While only about 30 students initially turned out for the session, the crowd swelled to about 100, including faculty and staff, an hour later. Faculty and students alike grilled job candidate Wayne Watson, the current chancellor of the City Colleges of Chicago, on everything from placement test scores and building names to the 2005 no-confidence vote against him and his management style.

“It actually speaks well for the future of Chicago State,” says philosophy professor Paul Gomberg. “Not that we’ll have a better administration … [but] there’s been a kind of a student uprising and a faculty uprising, and that means the top-down management style is being challenged.”

Many on campus expressed outrage at the selection process they regard as bankrupt because most students and faculty weren’t consulted until the two finalists were named. Carol Adams, the secretary of the Illinois department of Human Services, is the other finalist. She spent Monday on campus responding to a similarly cynical crowd.

“We’re very upset by the style which you represent,” sociology professor Pancho McFarland told Watson during one forum.

“We’re upset at the process, yes, but we’re also upset by the two candidates presented, you included, that just don’t provide the direction we need to go,” says McFarland.

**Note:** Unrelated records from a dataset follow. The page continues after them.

Lemma subscription_lookup_appends supabase user :
  appends_only (subscription_lookup supabase user).
Proof.
  intros s. unfold subscription_lookup, bind, await.
  destruct (select_latest_subscription supabase (User.id user)) as [resp|reason].
  - cbn [console_log]. destruct (error resp) as [e|].
    + exists [Await (SelectLatestSubscription (User.id user)); ConsoleLog].
      cbn. unfold log. cbn. rewrite <- app_assoc, app_nil_r. auto.
    + exists [Await (SelectLatestSubscription (User.id user)); ConsoleLog;
              SetTier (activeTier (data resp));
              SetDiagnostics
                (DiagnosticData.with_finalTier (activeTier (data resp)) (diagnosticData s))].
      cbn. unfold log. cbn. rewrite <- !app_assoc, app_nil_r. auto.
  - exists [Await (SelectLatestSubscription (User.id user))].
    cbn. rewrite app_nil_r. auto.
Qed.

Lemma resolve_catch_appends thrown : appends_only (resolve_catch thrown).
Proof.
  intros s.
  exists [ConsoleError;
          SetDiagnostics
            (DiagnosticData.with_profileError (error_text thrown) (diagnosticData s))].
  cbn. unfold log. cbn. rewrite <- app_assoc, app_nil_r. auto.
Qed.

(** C9. Within a resolution the stage list only grows: each step of the
    routine (the four lookup stages, the subscription step, the outer
    [catch]) leaves a stage list that is the one it found followed by the
    labels it pushed; the outer [catch] publishes exactly the stage list it
    finds; and on every path the resolution publishes diagnostics once, with
    a stage list made of all the labels pushed during the resolution, in
    order. *)
Theorem stage_list_only_grows supabase user s :
  appends_only (stage1 supabase user) /\
  (forall p, appends_only (stage2 supabase user p)) /\
  (forall p, appends_only (stage3 supabase user p)) /\
  (forall p, appends_only (stage4 supabase user p)) /\
  appends_only (subscription_lookup supabase user) /\
  (forall thrown, appends_only (resolve_catch thrown)) /\
  (forall thrown s1,
     DiagnosticData.profileLookupStages
       (Hook.diagnostics (hook (snd (resolve_catch thrown s1)))) =
     DiagnosticData.profileLookupStages (diagnosticData s1)) /\
  diagnostics_set (actions supabase (Some user) s) =
    [Hook.diagnostics (useSubscriptionTier supabase (Some user) s)] /\
  DiagnosticData.profileLookupStages
    (Hook.diagnostics (useSubscriptionTier supabase (Some user) s)) =
    pushed (actions supabase (Some user) s).
Proof.
  destruct (resolution_anatomy supabase user s)
    as (t & s1 & r & Hc & Ht & Hf & ending & Hact & Hpe & Hqe & Hde & Hst).
  repeat match goal with |- _ /\ _ => split end.
  - apply lookup_only_appends, lookup_only_stage1.
  - intros p. apply lookup_only_appends, lookup_only_stage2.
  - intros p. apply lookup_only_appends, lookup_only_stage3.
  - intros p. apply lookup_only_appends, lookup_only_stage4.
  - apply subscription_lookup_appends.
  - apply resolve_catch_appends.
  - reflexivity.
  - rewrite Hact. cbn [diagnostics_set].
    rewrite diagnostics_set_app, (lookup_events_set_no_diagnostics _ Hf), Hde. reflexivity.
  - rewrite Hact, Hst. cbn [pushed]. rewrite pushed_app, Hpe, app_nil_r. reflexivity.
Qed.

In the face of such strong criticism of the process and of the two candidates, Watson tried to defend himself, often walking between rows of seats as he talked and standing just a few feet away from people asking him questions.

“I’m an educator,” Watson says. “My goal is to try to bring about change. My goal is to bring about education for students that will help them fulfill themselves.”

To that end, Watson proposed expanding many of CSU’s academic programs.

“I would be looking at a law school, I would be looking at a master’s degree in nursing, I would be looking at an MBA program in accounting,” he says.

But by mid-afternoon, many students and faculty made no secret that they were dissatisfied at Watson’s credentials and his answers. Many passed around a large rubber stamp reading “Do Not Hire,” putting the phrase across evaluation forms.

“I don’t think he’s qualified for the position,” says senior biology major Raven Curling. “He’s not prepared. He’s not aware of what we need and he doesn’t put any effort into trying to be (aware).”

Phillip Beverly, a political science professor, said the hiring of either Watson or Adams was a foregone conclusion, regardless of what students and faculty thought.

“Dr. Watson has been very clear in his unpreparedness to lead the university,” Beverly says. He adds, “That unpreparedness isn’t his fault. It rests with the board in making him a finalist.”